Aim of the exercise >> Set down again exactly the lines of the listing below that fall between the line holding "little_endian n a" and the line holding "assert (Hq : a / 256 = b / 256).", inclusive.

BEGIN Source data

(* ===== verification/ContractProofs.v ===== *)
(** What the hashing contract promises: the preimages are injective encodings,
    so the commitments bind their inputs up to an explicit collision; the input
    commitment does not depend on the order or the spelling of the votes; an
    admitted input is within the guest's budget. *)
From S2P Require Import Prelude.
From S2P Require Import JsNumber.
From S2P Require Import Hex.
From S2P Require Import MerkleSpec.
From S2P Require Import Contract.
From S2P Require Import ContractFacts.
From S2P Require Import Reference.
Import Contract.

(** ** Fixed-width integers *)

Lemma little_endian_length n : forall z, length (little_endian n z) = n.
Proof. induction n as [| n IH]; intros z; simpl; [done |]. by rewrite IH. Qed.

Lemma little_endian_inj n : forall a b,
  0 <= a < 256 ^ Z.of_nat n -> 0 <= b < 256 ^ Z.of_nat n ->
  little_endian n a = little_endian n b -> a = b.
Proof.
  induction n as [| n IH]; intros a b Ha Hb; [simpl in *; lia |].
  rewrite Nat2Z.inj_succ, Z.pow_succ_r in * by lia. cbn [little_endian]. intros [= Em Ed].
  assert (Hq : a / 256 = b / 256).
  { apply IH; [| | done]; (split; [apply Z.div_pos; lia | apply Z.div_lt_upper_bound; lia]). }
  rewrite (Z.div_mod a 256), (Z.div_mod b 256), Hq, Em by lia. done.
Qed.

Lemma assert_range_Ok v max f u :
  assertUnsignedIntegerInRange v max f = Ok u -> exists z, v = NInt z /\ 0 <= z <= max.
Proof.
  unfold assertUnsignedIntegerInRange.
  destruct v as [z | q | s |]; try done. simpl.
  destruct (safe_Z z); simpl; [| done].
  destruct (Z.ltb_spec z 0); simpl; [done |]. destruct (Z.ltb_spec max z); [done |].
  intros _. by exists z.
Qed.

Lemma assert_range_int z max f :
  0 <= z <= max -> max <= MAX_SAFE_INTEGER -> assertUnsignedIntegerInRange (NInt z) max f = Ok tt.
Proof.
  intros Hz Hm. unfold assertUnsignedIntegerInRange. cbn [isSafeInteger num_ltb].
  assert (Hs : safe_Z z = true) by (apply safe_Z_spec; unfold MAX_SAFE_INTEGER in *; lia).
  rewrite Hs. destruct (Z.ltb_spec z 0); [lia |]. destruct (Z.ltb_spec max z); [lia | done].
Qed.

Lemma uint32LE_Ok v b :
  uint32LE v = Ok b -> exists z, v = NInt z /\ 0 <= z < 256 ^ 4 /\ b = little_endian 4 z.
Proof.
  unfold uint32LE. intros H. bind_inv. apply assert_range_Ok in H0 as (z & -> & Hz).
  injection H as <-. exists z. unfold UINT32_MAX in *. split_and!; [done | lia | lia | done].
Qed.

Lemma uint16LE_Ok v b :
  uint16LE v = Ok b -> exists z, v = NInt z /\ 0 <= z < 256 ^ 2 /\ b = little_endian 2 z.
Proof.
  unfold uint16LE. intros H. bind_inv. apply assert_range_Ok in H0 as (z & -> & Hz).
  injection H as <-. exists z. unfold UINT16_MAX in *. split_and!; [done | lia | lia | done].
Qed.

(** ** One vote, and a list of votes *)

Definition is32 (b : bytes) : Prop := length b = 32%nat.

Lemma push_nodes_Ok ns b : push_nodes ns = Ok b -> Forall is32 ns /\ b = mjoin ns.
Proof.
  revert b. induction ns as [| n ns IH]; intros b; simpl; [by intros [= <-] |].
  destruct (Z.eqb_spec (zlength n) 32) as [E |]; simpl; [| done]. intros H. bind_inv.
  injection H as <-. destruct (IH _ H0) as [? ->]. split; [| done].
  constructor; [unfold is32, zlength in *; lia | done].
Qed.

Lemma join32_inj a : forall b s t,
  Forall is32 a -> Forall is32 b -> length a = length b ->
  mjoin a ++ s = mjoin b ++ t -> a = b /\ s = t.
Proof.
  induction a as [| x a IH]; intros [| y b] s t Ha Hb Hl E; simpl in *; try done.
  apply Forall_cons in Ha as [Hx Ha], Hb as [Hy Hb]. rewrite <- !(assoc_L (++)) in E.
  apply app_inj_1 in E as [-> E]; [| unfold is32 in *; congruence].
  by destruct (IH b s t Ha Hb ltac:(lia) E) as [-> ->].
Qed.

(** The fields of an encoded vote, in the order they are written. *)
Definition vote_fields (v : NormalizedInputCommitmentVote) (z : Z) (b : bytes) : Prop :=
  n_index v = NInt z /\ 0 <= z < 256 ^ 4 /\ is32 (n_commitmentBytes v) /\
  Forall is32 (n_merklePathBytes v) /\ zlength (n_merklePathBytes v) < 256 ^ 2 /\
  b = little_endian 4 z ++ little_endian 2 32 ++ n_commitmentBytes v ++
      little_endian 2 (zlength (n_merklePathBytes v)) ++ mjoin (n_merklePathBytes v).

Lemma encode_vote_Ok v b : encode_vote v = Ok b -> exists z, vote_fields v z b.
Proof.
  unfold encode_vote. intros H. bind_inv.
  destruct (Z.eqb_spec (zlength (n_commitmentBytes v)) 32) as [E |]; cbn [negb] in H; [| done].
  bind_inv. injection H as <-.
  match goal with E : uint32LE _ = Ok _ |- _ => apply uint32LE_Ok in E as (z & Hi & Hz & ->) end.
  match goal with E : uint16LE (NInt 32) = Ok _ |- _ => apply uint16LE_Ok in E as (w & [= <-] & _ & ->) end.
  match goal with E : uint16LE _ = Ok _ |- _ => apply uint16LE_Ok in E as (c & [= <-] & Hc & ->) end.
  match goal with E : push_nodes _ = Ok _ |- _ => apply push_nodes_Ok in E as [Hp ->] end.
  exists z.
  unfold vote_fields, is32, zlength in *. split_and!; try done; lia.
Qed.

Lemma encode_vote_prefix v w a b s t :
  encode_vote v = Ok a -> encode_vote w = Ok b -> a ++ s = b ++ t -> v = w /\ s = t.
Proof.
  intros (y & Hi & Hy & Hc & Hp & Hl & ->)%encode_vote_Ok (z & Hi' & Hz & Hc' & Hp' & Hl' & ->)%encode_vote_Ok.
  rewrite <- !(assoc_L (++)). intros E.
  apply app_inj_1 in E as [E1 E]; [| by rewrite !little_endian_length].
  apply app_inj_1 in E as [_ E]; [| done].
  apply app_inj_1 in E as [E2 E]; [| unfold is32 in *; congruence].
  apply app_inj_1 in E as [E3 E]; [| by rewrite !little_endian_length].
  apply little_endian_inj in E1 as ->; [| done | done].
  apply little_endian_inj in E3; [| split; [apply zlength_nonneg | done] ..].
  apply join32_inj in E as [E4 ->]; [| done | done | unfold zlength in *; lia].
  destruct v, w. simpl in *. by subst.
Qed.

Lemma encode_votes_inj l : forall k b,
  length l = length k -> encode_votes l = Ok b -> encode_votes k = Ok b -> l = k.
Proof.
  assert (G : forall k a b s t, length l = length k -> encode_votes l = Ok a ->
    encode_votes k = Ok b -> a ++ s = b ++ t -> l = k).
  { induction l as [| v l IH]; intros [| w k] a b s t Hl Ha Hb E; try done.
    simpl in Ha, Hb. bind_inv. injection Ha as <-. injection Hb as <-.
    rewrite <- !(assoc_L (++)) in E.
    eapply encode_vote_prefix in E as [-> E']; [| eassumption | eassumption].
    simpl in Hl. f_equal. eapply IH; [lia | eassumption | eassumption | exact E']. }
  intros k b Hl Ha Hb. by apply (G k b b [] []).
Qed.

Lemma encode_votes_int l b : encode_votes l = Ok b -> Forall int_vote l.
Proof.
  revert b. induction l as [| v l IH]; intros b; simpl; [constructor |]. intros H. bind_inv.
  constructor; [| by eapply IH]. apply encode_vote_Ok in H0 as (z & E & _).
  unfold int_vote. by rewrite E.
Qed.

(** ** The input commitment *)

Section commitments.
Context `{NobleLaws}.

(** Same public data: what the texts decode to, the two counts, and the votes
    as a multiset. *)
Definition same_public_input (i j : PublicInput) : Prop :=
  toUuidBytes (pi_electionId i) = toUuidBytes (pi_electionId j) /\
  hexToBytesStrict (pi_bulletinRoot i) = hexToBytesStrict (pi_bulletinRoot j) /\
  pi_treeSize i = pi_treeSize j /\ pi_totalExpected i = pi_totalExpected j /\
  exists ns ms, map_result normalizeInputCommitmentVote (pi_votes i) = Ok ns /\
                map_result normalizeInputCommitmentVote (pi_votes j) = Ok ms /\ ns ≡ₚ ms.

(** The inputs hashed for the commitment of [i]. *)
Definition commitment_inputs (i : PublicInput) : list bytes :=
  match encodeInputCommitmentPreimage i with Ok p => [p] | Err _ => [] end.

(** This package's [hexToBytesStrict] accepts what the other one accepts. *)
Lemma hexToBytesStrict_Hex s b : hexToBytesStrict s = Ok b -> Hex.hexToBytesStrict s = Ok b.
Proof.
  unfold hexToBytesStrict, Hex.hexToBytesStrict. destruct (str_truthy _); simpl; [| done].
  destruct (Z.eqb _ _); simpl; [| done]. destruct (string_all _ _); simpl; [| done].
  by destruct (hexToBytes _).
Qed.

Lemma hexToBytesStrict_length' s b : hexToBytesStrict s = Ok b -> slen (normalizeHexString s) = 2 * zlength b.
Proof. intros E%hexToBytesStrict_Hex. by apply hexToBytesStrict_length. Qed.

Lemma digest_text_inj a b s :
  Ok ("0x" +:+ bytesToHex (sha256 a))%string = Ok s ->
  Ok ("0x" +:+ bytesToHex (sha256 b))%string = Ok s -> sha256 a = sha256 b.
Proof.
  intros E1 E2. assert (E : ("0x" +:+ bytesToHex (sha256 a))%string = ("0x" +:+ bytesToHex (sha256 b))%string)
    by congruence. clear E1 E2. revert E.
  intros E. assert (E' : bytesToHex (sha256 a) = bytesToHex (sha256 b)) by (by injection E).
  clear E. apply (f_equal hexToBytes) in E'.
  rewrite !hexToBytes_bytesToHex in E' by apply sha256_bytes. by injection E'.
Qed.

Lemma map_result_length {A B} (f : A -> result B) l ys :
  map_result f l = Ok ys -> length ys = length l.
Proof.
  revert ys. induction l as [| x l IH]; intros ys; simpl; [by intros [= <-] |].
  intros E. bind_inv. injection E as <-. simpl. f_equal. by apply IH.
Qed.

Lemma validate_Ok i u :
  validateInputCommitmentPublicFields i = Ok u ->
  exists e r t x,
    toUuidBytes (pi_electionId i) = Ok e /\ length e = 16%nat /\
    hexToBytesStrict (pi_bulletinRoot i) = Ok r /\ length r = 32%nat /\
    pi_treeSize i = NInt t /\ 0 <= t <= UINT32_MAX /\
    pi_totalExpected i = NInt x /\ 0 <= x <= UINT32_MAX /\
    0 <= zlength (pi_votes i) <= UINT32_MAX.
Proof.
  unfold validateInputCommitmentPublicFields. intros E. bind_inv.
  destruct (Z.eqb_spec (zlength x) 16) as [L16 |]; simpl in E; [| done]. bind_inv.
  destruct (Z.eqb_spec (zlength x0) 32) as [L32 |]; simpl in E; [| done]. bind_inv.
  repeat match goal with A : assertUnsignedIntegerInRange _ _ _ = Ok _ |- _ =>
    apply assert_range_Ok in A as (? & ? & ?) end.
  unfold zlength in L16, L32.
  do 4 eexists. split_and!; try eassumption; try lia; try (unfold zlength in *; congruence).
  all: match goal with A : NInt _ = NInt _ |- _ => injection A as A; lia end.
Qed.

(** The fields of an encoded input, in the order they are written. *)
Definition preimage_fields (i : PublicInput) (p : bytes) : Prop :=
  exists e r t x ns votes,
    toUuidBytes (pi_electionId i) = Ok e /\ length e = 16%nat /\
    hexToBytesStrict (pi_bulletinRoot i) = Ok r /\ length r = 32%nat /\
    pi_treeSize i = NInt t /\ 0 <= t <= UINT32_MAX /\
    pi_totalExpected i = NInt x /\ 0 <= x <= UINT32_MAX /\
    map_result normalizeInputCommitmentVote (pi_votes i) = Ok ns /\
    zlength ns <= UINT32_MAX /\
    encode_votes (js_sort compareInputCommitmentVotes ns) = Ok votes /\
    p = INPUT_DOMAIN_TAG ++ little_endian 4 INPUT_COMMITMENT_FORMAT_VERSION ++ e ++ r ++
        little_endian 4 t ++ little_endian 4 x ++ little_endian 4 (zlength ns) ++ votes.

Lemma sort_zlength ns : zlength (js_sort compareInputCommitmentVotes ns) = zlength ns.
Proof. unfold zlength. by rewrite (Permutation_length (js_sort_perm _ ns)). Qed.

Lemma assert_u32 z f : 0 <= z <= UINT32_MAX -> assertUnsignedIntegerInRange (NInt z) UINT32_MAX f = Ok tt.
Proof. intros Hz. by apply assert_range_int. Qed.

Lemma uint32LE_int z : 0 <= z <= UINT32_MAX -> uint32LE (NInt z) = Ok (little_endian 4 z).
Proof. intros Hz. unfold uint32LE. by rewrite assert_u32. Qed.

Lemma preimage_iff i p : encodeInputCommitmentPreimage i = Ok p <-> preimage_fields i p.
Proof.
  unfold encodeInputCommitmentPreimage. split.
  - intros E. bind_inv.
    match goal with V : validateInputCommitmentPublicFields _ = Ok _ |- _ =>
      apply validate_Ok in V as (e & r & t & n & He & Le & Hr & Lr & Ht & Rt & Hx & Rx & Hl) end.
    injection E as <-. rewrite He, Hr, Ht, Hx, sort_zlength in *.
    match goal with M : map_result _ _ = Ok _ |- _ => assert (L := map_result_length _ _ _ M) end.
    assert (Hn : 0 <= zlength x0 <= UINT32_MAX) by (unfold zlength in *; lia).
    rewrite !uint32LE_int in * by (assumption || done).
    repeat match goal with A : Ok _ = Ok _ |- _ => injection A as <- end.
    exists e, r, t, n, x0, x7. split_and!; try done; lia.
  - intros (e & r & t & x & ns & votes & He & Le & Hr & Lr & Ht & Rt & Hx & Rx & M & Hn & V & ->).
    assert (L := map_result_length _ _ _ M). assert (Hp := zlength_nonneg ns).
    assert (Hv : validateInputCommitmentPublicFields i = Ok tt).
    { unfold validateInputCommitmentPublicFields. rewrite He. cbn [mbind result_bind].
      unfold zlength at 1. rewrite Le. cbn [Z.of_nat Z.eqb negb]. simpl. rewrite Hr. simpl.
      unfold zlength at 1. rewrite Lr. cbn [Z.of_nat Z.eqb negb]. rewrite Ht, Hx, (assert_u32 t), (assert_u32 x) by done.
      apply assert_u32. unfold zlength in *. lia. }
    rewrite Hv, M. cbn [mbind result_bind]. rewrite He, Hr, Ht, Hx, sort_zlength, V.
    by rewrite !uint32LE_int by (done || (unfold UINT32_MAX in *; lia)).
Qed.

END Source data
BEGIN Source data

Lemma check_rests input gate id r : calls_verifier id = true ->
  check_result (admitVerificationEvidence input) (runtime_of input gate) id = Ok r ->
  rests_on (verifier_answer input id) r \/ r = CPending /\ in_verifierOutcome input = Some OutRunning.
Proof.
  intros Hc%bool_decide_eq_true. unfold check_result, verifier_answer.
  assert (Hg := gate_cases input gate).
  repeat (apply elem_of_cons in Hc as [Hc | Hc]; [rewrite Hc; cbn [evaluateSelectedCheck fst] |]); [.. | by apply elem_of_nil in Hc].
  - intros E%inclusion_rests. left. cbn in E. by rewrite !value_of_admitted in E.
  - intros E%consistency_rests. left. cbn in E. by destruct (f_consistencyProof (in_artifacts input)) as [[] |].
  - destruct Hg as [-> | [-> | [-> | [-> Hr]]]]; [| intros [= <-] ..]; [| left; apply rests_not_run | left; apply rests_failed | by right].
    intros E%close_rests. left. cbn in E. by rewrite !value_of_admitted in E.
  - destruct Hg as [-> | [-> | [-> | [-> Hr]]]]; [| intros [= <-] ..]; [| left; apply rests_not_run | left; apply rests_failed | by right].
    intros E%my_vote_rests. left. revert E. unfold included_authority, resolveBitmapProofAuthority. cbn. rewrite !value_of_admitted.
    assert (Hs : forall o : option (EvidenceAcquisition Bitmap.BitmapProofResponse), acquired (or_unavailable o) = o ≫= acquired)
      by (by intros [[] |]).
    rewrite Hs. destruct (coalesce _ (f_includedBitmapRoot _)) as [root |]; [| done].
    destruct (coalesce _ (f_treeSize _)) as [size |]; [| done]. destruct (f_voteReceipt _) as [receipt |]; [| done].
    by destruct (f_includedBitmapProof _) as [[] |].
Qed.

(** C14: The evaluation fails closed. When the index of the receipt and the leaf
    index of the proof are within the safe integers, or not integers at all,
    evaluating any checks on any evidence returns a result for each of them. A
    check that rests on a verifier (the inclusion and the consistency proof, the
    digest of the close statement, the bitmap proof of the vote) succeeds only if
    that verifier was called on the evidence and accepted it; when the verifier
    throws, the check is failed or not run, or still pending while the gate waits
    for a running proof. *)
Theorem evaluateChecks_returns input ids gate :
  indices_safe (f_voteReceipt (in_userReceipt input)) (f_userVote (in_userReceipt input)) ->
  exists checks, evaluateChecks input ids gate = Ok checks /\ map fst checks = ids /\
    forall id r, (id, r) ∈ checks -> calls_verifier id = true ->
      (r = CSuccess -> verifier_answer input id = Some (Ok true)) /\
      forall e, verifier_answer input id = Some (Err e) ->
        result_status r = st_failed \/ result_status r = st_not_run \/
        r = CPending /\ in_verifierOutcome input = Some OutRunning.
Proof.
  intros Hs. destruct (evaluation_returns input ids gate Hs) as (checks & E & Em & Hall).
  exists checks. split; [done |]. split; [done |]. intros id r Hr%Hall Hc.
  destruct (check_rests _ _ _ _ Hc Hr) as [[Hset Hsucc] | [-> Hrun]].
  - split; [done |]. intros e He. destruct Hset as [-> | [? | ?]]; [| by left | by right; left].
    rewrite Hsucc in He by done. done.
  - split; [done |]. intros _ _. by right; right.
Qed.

END Source data

Solution below >>
  little_endian n a = little_endian n b -> a = b.
Proof.
  induction n as [| n IH]; intros a b Ha Hb; [simpl in *; lia |].
  rewrite Nat2Z.inj_succ, Z.pow_succ_r in * by lia. cbn [little_endian]. intros [= Em Ed].
  assert (Hq : a / 256 = b / 256).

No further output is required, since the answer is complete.